USACO HOL09 Problem 'holpaint' Analysis

by Anton Anastasov

This problem can be solved using a segment tree data structure. Let's simplify the problem by allowing the picture to be only one column in width. We need to be able to perform two kind of operations over this data structure:

• paint(a, b, {0, 1}) - paints the interval of rows [a, b) (from a to b, excluding b) with zeros or ones
• count() - counts the number of correctly colored cells according to the picture (for the whole row)

Let's suppose each node has children left(node) and right(node), and each node is responsible for [from(node), to(node)) (excluding the right bound). This operations can be implemented in O(log R) and O(1) using segment tree. Let's see what information should be kept in every node of the tree:

• the number of cells that are correctly colored in [from(node), to(node)) (1)
• the color of the node {0 - if the whole interval is of zeros, 1 - only ones, 2 - only zeros, only ones or mixed}

colorOf(node) and correct(node) denotes these two fields.

It may seem that only the first field is enough, but what happens when we perform the operation paint(0, R, 1) (paint the whole column with ones)? We should first update the information in the root of the tree, after that recursively update the information in both the left and the right subtrees. This process will update the whole tree and will be O(R), rather than O(log R). That's why we use the second field.
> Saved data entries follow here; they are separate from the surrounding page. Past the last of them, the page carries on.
(** Every method name of every extracted class is the name of a
    [FunctionDef] node of the tree. *)
Lemma extracted_methods_are_defs (self : ConditionCoverageAnalyzer.t)
    (c m : string) (class_info : ClassInfo.t) :
  ConditionCoverageAnalyzer.classes (extracted self) !! c = Some class_info →
  is_Some (ClassInfo.methods class_info !! m) →
  m ∈ def_names (ConditionCoverageAnalyzer.tree self).
Proof.
  unfold extracted, ConditionCoverageAnalyzer.find_conditions. simpl.
  unfold ConditionVisitor.classes_view. rewrite lookup_omap.
  intros Hc Hm.
  destruct (ConditionVisitor.classes _ !! c) as [a|]; [|done]. simpl in Hc.
  eapply (visit_methods_within (ConditionCoverageAnalyzer.tree self)
            _ ConditionVisitor.init); [| |exact Hc|exact Hm].
  - done.
  - intros a' class_info' m' Hlook. done.
Qed.

(** *** Visiting inside a class, away from nested classes *)

Lemma class_after_nil (class_info : ClassInfo.t) :
  class_after [] 0 class_info = class_info.
Proof.
  destruct class_info. unfold class_after, fill. simpl. by rewrite Nat.add_0_r.
Qed.

Lemma class_after_app entries1 k1 entries2 k2 (class_info : ClassInfo.t) :
  class_after entries2 k2 (class_after entries1 k1 class_info)
  = class_after (entries1 ++ entries2) (k1 + k2) class_info.
Proof.
  unfold class_after, fill. simpl. rewrite foldl_app. f_equal. lia.
Qed.

Lemma class_after_add_method n s e (class_info : ClassInfo.t) :
  ClassInfo.add_method class_info n s e = class_after [(n, (s, e))] 0 class_info.
Proof.
  unfold ClassInfo.add_method, class_after, fill. simpl. by rewrite Nat.add_0_r.
Qed.

Lemma class_after_incr (class_info : ClassInfo.t) :
  ClassInfo.incr_conditions class_info = class_after [] 1 class_info.
Proof.
  unfold ClassInfo.incr_conditions, class_after, fill. simpl. f_equal. lia.
Qed.
(** The loop of [deep_copy]: the entries [done] are copied to the event
    under construction, the entries [todo] are still to come. *)
Lemma deep_copy_loop h0 todo : forall done event h,
  heap_extends h0 h ->
  Forall2 (fun kx kx' => copied_entry h0 h kx kx' /\ refs_allocated h (snd kx'))
    done (exceptions event) ->
  NoDup (map fst (done ++ todo)) ->
  (forall k x, In (k, x) todo -> r_id (_raw x) = k /\ raw_allocated h0 (_raw x)) ->
  forall copy h',
  foldl (fun acc event_instance =>
           update_exception (fst acc) (_raw event_instance) (snd acc))
    (event, h) (values todo) = (copy, h') ->
  heap_extends h h'
  /\ _extended_properties copy = _extended_properties event
  /\ summary copy = summary event /\ _raw copy = _raw event /\ _id copy = _id event
  /\ google_calendar copy = google_calendar event
  /\ Forall2 (copied_entry h0 h') (done ++ todo) (exceptions copy).
Proof.
  induction todo as [|[k x] todo IH]; intros done event h He Hdone Hnd Htodo copy h';
    cbn [values map foldl fst snd].
  - intros [= <- <-]. split; [apply heap_extends_refl|]. repeat (split; [reflexivity|]).
    rewrite app_nil_r. eapply Forall2_impl; [exact Hdone|]. now intros ? ? [? _].
  - destruct (update_exception event (_raw x) h) as [event1 h1] eqn:Hu.
    destruct (Htodo k x) as [Hk Hraw]; [now left|].
    assert (Hkeys : map fst (exceptions event) = map fst done).
    { clear -Hdone. induction Hdone as [|a b l l' [(Hfst & _) _] _ IH]; [reflexivity|].
      cbn. now rewrite Hfst, IH. }
    assert (Hnew : ~ In k (map fst (exceptions event))).
    { rewrite Hkeys. rewrite map_app in Hnd. cbn in Hnd.
      apply NoDup_app in Hnd as (_ & Hdis & _). intros Hin.
      apply (Hdis k); [now apply list_elem_of_In | left]. }
    pose proof (update_exception_master _ _ _ _ _ Hu) as (He1 & Hep & Hsum & Hr & Hid & Hgc).
    unfold update_exception in Hu. rewrite Hk in Hu.
    destruct (existsb (fun kx => String.eqb (fst kx) k) (exceptions event)) eqn:Hex;
      [apply existsb_key in Hex; contradiction|].
    cbn [negb] in Hu.
    destruct (from_raw (google_calendar event) (_raw x) h) as [e h2] eqn:Hf.
    injection Hu as <- <-.
    pose proof (from_raw_spec _ _ _ _ _ Hf) as [_ Href].
    apply from_raw_read_from in Hf as (Hread & Hide & Hexc & _);
      [|now apply (raw_allocated_extends h0 h)].
    intros Hfold.
    apply (IH (done ++ [(k, x)])%list) in Hfold.
    + destruct Hfold as (He2 & Hep2 & Hsum2 & Hr2 & Hid2 & Hgc2 & Hall).
      split; [now apply (heap_extends_trans h h2)|].
      rewrite <- app_assoc in Hall. cbn [app] in Hall.
      repeat (split; [assumption|]). exact Hall.
    + now apply (heap_extends_trans h0 h).
    + cbn [exceptions with_exceptions]. apply Forall2_app.
      * eapply Forall2_impl; [exact Hdone|]. cbn beta.
        intros kx kx' [(Hfst & Hid0 & Hexc0 & Hread0) Href0]. split.
        -- split; [exact Hfst|]. split; [exact Hid0|]. split; [exact Hexc0|].
           now apply (read_from_extends _ h0 _ h h2).
        -- now apply (refs_allocated_extends h h2).
      * constructor; [|constructor]. unfold copied_entry. cbn [fst snd].
        split; [|exact Href].
        split; [reflexivity|]. split; [congruence|]. split; [exact Hexc|].
        destruct Hread as (Hsame & Hs & Hp & Hinfo).
        split; [exact Hsame|]. split; [exact Hs|]. split; [exact Hp|].
        intros key. rewrite Hinfo. now apply raw_private_info_extends.
    + now rewrite <- app_assoc.
    + intros k0 x0 Hin. apply Htodo. now right.
Qed.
When we are in a node, whose interval is fully included in [a, b) (the interval which is painted) we just update the colorOf(node) and don't update the left and right subtree. This guarantees we won't color more than O(log R) nodes.

Because of the colors of the nodes we added we should be able to perform some other operations over the tree to keep all the data correct:

• push(node)
• merge(node)

The push operation is used when we enter a node which has colorOf(node) either 0 or 1. We should paint both it's sons with the same color of the parent -- colorOf(left(node)) = colorOf(right(node)) = colorOf(node). To keep correct(node) updated we should check how many of the rows between [from(node), to(node)) are colored in the same color as in the painting. (*1) Then we paint the node with color 2 -- colorOf(node) = 2. The idea of this is the so called "late update". What we actually do is the same as the O(R) update operation, but we just do it when it's really needed to be done.

(*1) This can be done by precomputing the number of ones between rows 0 and i (for all i < R) into an array (numberOnes[i] denoting the number of ones between rows 0 and i) in O(R). Getting the number of ones between rows a and b (excluding b) is just numberOnes[b] - numberOnes[a - 1]. The same can be done for the zeros.

The merge operation is the opposite to the push. Instead of spreading the information from the node to it's sons, it combines the information from the sons and saves it in the parent node. This operation is performed after the recursion is returned into the parent node. In this problem this operation is simple: after a paint() operation returns from updating any (or both) the sons of the current node we set correct(node) = correct(left(node)) + correct(right(node)).

The count() operation is really easy, it is equal to correct(root).

The paint() operation looks like: paint(node, a, b, newColor = {0, 1}) if (colorOf(node) is 2) push(node) if ([from(node), to(node)) is fully included in [a, b)) colorOf(node) = newColor push(node) return paint(left(node), a, b, newColor) if and only if the left son's inteval intersects with [a, b) paint(right(node), a, b, newColor) if and only if the right son's interval intersects with [a, b) merge(node)

This solution has a complexity of O(Q log R), but works only when there is only one column. As there are 15 columns in the worst case we can solve the original problem by using C segment trees, thus the solution is O(CQ log R). Extending the solution from one to C segment trees is easy and left to the reader as a exercise.